(** * Coyote HMM driver (driver/LEGACY/hmm/fpga_hmm.c): page migration,
      device-private page allocator and TLB mapping.

    The driver code is embedded as functions over an explicit machine state:
    the device's bookkeeping (free list, chunks, residency list, per-page
    zone data), a table standing for the accelerator TLB, and the log of
    the calls made to the kernel and to the rest of the driver.  A run ends
    with a returned value or with an [Oops] (NULL dereference, access
    outside a buffer, BUG_ON, a loop that never ends). *)

From Stdlib Require Import ZArith List Bool Lia String.
From stdpp Require Import base option list gmap relations.

Open Scope Z_scope.

(** ** Machine integers *)

Definition u64 (z : Z) : Z := z mod 2 ^ 64.
Definition u32 (z : Z) : Z := z mod 2 ^ 32.
Definition s32 (z : Z) : Z := (z + 2 ^ 31) mod 2 ^ 32 - 2 ^ 31.

(** ** Kernel constants (errno.h, migrate.h of a kernel that still has
       MIGRATE_PFN_LOCKED) *)

Definition ENOMEM : Z := 12.
Definition EFAULT : Z := 14.
Definition EBUSY : Z := 16.
Definition EINVAL : Z := 22.

Definition MIGRATE_PFN_VALID : Z := 1.
Definition MIGRATE_PFN_MIGRATE : Z := 2.
Definition MIGRATE_PFN_LOCKED : Z := 4.
Definition MIGRATE_PFN_WRITE : Z := 8.
Definition MIGRATE_PFN_SHIFT : Z := 6.

Definition MIGRATE_VMA_SELECT_SYSTEM : Z := 1.
Definition MIGRATE_VMA_SELECT_DEVICE_PRIVATE : Z := 2.

Definition DEVMEM_CHUNK_SIZE : Z := 256 * 1024 * 1024.

(** Macros of the driver's headers, which are not part of this file: they
    are parameters of the development. *)
Class hmm_defs := {
  PAGE_SHIFT : Z;
  MAX_N_MAP_PAGES : Z;
  HOST_ACCESS : Z;
  CARD_ACCESS : Z;
  STRM_ACCESS : Z;
}.

(** ** Data *)

(** A [struct page] is named by its page frame number; a NULL page pointer
    is [None]. *)
Definition page := Z.

Definition page_to_pfn (p : page) : Z := p.
Definition pfn_to_page (pfn : Z) : page := pfn.

Definition migrate_pfn (pfn : Z) : Z :=
  Z.lor (Z.shiftl pfn MIGRATE_PFN_SHIFT) MIGRATE_PFN_VALID.

Definition migrate_pfn_to_page (mpfn : Z) : option page :=
  if Z.land mpfn MIGRATE_PFN_VALID =? 0 then None
  else Some (pfn_to_page (Z.shiftr mpfn MIGRATE_PFN_SHIFT)).

Record tlb_metadata := {
  page_shift : Z;
  page_size : Z;
  page_mask : Z;
}.

Record bus_driver_data := {
  n_pages_in_huge : Z;
  dif_order_page_shift : Z;
  ltlb_meta : tlb_metadata;
  stlb_meta : tlb_metadata;
}.

Record hmm_prvt_info := {
  pi_ctid : Z;
  pi_huge : bool;
  card_address : Z;
}.

#[global] Instance hmm_prvt_info_eq_dec : EqDecision hmm_prvt_info.
Proof. solve_decision. Defined.

Record hmm_prvt_chunk := {
  range_start : Z;
  range_end : Z;
}.

Definition range_len (c : hmm_prvt_chunk) : Z := range_end c - range_start c + 1.

Record cyt_migrate := {
  ctid : Z;
  hpid : Z;
  vaddr : Z;
  hugepages : bool;
  n_pages : Z;
}.

(** One entry of the accelerator TLB, as the arguments of
    [create_tlb_mapping] give it: the table (large or small pages), the
    virtual page, the physical address, the access direction, the context
    and the host process. *)
Record tlb_entry := {
  te_huge : bool;
  te_vaddr : Z;
  te_paddr : Z;
  te_host : Z;
  te_ctid : Z;
  te_hpid : Z;
}.

#[global] Instance tlb_entry_eq_dec : EqDecision tlb_entry.
Proof. solve_decision. Defined.

Inductive lock :=
  | mmu_lock | sync_lock | offload_lock | page_lock | sections_lock.

#[global] Instance lock_eq_dec : EqDecision lock.
Proof. solve_decision. Defined.

Inductive waitqueue := waitqueue_invldt | waitqueue_sync | waitqueue_offload.

(** The calls a run makes, in program order. *)
Inductive event :=
  | EvPrErr (msg : string)
  | EvPrWarn (msg : string)
  | EvMutexLock (l : lock)
  | EvMutexTrylock (l : lock) (taken : bool)
  | EvMutexUnlock (l : lock)
  | EvSpinLock (l : lock)
  | EvSpinUnlock (l : lock)
  | EvChangeTlbLock
  | EvMmget
  | EvMmput
  | EvMmapReadLock
  | EvMmapReadUnlock
  | EvCreateTlbMapping (e : tlb_entry)
  | EvCreateTlbUnmapping (huge : bool) (va hp : Z)
  | EvInvalidateTlbEntry (va n hp : Z) (last : bool)
  | EvMigrateVmaSetup (start end_ flags : Z)
  | EvMigrateVmaPages (dst : list Z) (cpages : Z)
  | EvMigrateVmaFinalize
  | EvAllocPageVma (addr : Z) (r : option page)
  | EvAllocPagesVma (order addr : Z) (r : option page)
  | EvGetPage (p : page)
  | EvPutPage (p : page)
  | EvGetUserPagesRemote (addr : Z) (r : option page)
  | EvLockPage (p : page)
  | EvUnlockPage (p : page)
  | EvAllocCardMemory (n : Z) (huge : bool) (r : option (list Z))
  | EvFreeCardMemory (addrs : list Z) (n : Z) (huge : bool)
  | EvWaitEvent (q : waitqueue)
  | EvTriggerDmaSync (host card : list Z) (n : Z) (huge : bool)
  | EvTriggerDmaOffload (host card : list Z) (n : Z) (huge : bool)
  | EvMmuIntervalSetSeq (seq : Z)
  | EvMmuIntervalReadBegin (seq : Z)
  | EvHmmRangeFault (start end_ ret : Z)
  | EvMmuIntervalReadRetry (stale : bool)
  | EvKzallocDevmem (ok : bool)
  | EvRequestFreeMemRegion (r : option Z)
  | EvMemremapPages (ok : bool)
  | EvReleaseMemRegion (start len : Z)
  | EvKfreeDevmem
  | EvListAdd (info : hmm_prvt_info)
  | EvListDel (info : hmm_prvt_info).

(** What one attempt to grow the pool meets: does [kzalloc] give the
    management struct, where does [request_free_mem_region] put the region
    (if it does), does [memremap_pages] succeed. *)
Record grow_env := {
  kzalloc_ok : bool;
  region : option Z;
  memremap_ok : bool;
}.

(** What one turn of the host-fault loop meets. *)
Record fault_env := {
  fe_time_after : bool;
  fe_seq : Z;
  fe_fault_ret : Z;
  fe_pfns : list Z;
  fe_read_retry : bool;
}.

(** The buffers a migration allocates with [vmalloc(n, size)].  The macro
    is declared outside this file; the loops below read slots they never
    wrote and compare them with 0 or NULL, so the buffer is taken as
    zero-filled. *)
Inductive buffer :=
  | BufArgs | BufSrc | BufDst | BufSpages | BufDpages
  | BufHostAddress | BufCardAddress | BufCalloc | BufPfns | BufNewEntry.

(** Where the page table walk of [host_ptw] ends: at a device-private page,
    or at one of its six exits. *)
Inductive ptw_exit := at_pgd | at_p4d | at_pud | at_pmd | at_pte | at_swp.
Inductive ptw_result :=
  | PtwPage (p : page)
  | PtwExit (l : ptw_exit).

(** The answers of the kernel that do not depend on the order of the
    calls. *)
Record kernel := {
  k_vmalloc : buffer -> bool;
  k_find_vma_intersection : Z -> Z -> bool;
  (* migrate_vma_setup: return value, src array, cpages, npages *)
  k_migrate_vma_setup : Z -> Z -> Z -> Z * list Z * Z * Z;
  k_alloc_page_vma : Z -> option page;
  k_alloc_pages_vma : Z -> Z -> option page;
  (* the page tables of a host process, as host_ptw walks them *)
  k_page_tables : Z -> Z -> ptw_result;
  k_alloc_card_memory : Z -> bool -> option (list Z);
  (* find_vma and vma_lookup at an address: is the result a vma, not NULL *)
  k_find_vma : Z -> bool;
  k_vma_lookup : Z -> bool;
  (* get_user_pages_remote of one page: the page it pins, if it pins one;
     how the kernel gets at the page is not part of the machine *)
  k_get_user_pages_remote : Z -> option page;
  k_is_transparent_hugepage : page -> bool;
  k_pid_task : Z -> bool;
  k_mutex_trylock : lock -> bool;
  (* hpid_ctid_map: is a notifier registered for this host process *)
  k_notifier : Z -> bool;
}.

(** The machine. *)
Record machine := {
  bd_data : bus_driver_data;
  free_pages : list page;
  mem_sections : list hmm_prvt_chunk;
  zone_device_data : gmap Z hmm_prvt_info;
  migrated_pages : list hmm_prvt_info;
  tlb : list tlb_entry;
  grow_script : list grow_env;
  fault_script : list fault_env;
  trace : list event;
}.

Inductive crash := NullDeref | OutOfBounds | BugOn | Hang.

Inductive outcome (A : Type) :=
  | Done (a : A)
  | Oops (c : crash).
Arguments Done {A} a.
Arguments Oops {A} c.

(** ** The monad of driver code: state, log and Oops *)

Definition M (A : Type) : Type := machine -> outcome A * machine.

#[global] Instance M_ret : MRet M := fun A a m => (Done a, m).
#[global] Instance M_bind : MBind M := fun A B f c m =>
  match c m with
  | (Done a, m') => f a m'
  | (Oops e, m') => (Oops e, m')
  end.

Definition oops {A} (c : crash) : M A := fun m => (Oops c, m).
Definition gets {A} (f : machine -> A) : M A := fun m => (Done (f m), m).
Definition modify (f : machine -> machine) : M unit := fun m => (Done tt, f m).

________

▶ [TO DO]: Among the lines of the material, find those holding the word "code" and return them.

▶ [ANSWER TO THE PROBLEM]:
    The driver code is embedded as functions over an explicit machine state:
(** ** The monad of driver code: state, log and Oops *)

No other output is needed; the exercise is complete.